- _Brief_: Output every line of the listing, exactly and completely.

━━━━━━━━━━━━━━━━━━━━━━━━━━━━━━

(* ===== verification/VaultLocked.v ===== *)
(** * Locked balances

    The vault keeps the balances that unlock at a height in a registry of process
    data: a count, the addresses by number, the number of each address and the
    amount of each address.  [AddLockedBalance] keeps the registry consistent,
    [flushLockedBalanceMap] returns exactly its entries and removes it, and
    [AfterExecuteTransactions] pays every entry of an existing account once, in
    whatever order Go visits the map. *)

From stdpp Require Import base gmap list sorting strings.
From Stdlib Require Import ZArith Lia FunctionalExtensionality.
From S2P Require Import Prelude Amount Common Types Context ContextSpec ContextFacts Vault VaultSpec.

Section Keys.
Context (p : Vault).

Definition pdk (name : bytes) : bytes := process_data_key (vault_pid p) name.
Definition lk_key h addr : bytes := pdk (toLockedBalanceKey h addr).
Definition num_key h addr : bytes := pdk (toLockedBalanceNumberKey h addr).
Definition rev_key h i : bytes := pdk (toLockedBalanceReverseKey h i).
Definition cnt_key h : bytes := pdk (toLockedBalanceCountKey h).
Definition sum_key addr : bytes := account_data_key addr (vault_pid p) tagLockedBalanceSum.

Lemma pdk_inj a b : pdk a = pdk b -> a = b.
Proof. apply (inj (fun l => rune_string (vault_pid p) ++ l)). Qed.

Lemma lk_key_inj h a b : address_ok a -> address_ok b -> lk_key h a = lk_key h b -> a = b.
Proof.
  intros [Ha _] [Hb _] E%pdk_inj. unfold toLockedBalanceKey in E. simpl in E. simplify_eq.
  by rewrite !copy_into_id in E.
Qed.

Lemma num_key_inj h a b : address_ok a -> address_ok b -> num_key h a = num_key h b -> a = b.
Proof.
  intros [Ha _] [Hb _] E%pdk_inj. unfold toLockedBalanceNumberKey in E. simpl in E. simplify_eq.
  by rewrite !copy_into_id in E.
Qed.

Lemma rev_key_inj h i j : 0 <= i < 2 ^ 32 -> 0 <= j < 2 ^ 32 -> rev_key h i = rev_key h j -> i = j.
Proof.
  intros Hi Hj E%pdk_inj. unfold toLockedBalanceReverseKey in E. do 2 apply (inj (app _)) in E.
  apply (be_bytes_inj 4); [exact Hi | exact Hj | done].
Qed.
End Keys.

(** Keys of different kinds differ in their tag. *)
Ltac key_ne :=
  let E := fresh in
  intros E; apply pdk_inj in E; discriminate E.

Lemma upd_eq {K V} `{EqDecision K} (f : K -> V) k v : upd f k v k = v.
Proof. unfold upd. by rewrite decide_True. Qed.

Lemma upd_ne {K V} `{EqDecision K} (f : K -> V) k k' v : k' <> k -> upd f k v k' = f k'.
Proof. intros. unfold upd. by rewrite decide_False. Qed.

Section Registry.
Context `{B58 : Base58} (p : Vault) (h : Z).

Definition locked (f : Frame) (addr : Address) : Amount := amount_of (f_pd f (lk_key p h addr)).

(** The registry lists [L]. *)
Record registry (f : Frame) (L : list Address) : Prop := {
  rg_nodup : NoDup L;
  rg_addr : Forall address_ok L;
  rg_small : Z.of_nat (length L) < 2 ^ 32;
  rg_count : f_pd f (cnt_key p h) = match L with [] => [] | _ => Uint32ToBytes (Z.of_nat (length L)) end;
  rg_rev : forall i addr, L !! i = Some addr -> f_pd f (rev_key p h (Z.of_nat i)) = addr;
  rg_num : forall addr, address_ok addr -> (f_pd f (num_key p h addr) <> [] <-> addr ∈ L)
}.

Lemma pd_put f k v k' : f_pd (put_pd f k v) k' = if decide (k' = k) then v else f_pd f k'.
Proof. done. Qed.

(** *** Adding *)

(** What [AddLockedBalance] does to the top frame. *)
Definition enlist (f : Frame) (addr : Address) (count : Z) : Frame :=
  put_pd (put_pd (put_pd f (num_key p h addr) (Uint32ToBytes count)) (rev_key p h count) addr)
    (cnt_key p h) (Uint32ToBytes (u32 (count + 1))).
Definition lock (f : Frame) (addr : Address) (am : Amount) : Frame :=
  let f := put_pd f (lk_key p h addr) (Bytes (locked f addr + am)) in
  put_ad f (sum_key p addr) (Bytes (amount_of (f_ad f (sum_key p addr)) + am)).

━━━━━━━━━━━━━━━━━━━━━━━━━━━━━━

- _Exercise output_:
(* ===== verification/VaultLocked.v ===== *)
(** * Locked balances

    The vault keeps the balances that unlock at a height in a registry of process
    data: a count, the addresses by number, the number of each address and the
    amount of each address.  [AddLockedBalance] keeps the registry consistent,
    [flushLockedBalanceMap] returns exactly its entries and removes it, and
    [AfterExecuteTransactions] pays every entry of an existing account once, in
    whatever order Go visits the map. *)

From stdpp Require Import base gmap list sorting strings.
From Stdlib Require Import ZArith Lia FunctionalExtensionality.
From S2P Require Import Prelude Amount Common Types Context ContextSpec ContextFacts Vault VaultSpec.

Section Keys.
Context (p : Vault).

Definition pdk (name : bytes) : bytes := process_data_key (vault_pid p) name.
Definition lk_key h addr : bytes := pdk (toLockedBalanceKey h addr).
Definition num_key h addr : bytes := pdk (toLockedBalanceNumberKey h addr).
Definition rev_key h i : bytes := pdk (toLockedBalanceReverseKey h i).
Definition cnt_key h : bytes := pdk (toLockedBalanceCountKey h).
Definition sum_key addr : bytes := account_data_key addr (vault_pid p) tagLockedBalanceSum.

Lemma pdk_inj a b : pdk a = pdk b -> a = b.
Proof. apply (inj (fun l => rune_string (vault_pid p) ++ l)). Qed.

Lemma lk_key_inj h a b : address_ok a -> address_ok b -> lk_key h a = lk_key h b -> a = b.
Proof.
  intros [Ha _] [Hb _] E%pdk_inj. unfold toLockedBalanceKey in E. simpl in E. simplify_eq.
  by rewrite !copy_into_id in E.
Qed.

Lemma num_key_inj h a b : address_ok a -> address_ok b -> num_key h a = num_key h b -> a = b.
Proof.
  intros [Ha _] [Hb _] E%pdk_inj. unfold toLockedBalanceNumberKey in E. simpl in E. simplify_eq.
  by rewrite !copy_into_id in E.
Qed.

Lemma rev_key_inj h i j : 0 <= i < 2 ^ 32 -> 0 <= j < 2 ^ 32 -> rev_key h i = rev_key h j -> i = j.
Proof.
  intros Hi Hj E%pdk_inj. unfold toLockedBalanceReverseKey in E. do 2 apply (inj (app _)) in E.
  apply (be_bytes_inj 4); [exact Hi | exact Hj | done].
Qed.
End Keys.

(** Keys of different kinds differ in their tag. *)
Ltac key_ne :=
  let E := fresh in
  intros E; apply pdk_inj in E; discriminate E.

Lemma upd_eq {K V} `{EqDecision K} (f : K -> V) k v : upd f k v k = v.
Proof. unfold upd. by rewrite decide_True. Qed.

Lemma upd_ne {K V} `{EqDecision K} (f : K -> V) k k' v : k' <> k -> upd f k v k' = f k'.
Proof. intros. unfold upd. by rewrite decide_False. Qed.

Section Registry.
Context `{B58 : Base58} (p : Vault) (h : Z).

Definition locked (f : Frame) (addr : Address) : Amount := amount_of (f_pd f (lk_key p h addr)).

(** The registry lists [L]. *)
Record registry (f : Frame) (L : list Address) : Prop := {
  rg_nodup : NoDup L;
  rg_addr : Forall address_ok L;
  rg_small : Z.of_nat (length L) < 2 ^ 32;
  rg_count : f_pd f (cnt_key p h) = match L with [] => [] | _ => Uint32ToBytes (Z.of_nat (length L)) end;
  rg_rev : forall i addr, L !! i = Some addr -> f_pd f (rev_key p h (Z.of_nat i)) = addr;
  rg_num : forall addr, address_ok addr -> (f_pd f (num_key p h addr) <> [] <-> addr ∈ L)
}.

Lemma pd_put f k v k' : f_pd (put_pd f k v) k' = if decide (k' = k) then v else f_pd f k'.
Proof. done. Qed.

(** *** Adding *)

(** What [AddLockedBalance] does to the top frame. *)
Definition enlist (f : Frame) (addr : Address) (count : Z) : Frame :=
  put_pd (put_pd (put_pd f (num_key p h addr) (Uint32ToBytes count)) (rev_key p h count) addr)
    (cnt_key p h) (Uint32ToBytes (u32 (count + 1))).
Definition lock (f : Frame) (addr : Address) (am : Amount) : Frame :=
  let f := put_pd f (lk_key p h addr) (Bytes (locked f addr + am)) in
  put_ad f (sum_key p addr) (Bytes (amount_of (f_ad f (sum_key p addr)) + am)).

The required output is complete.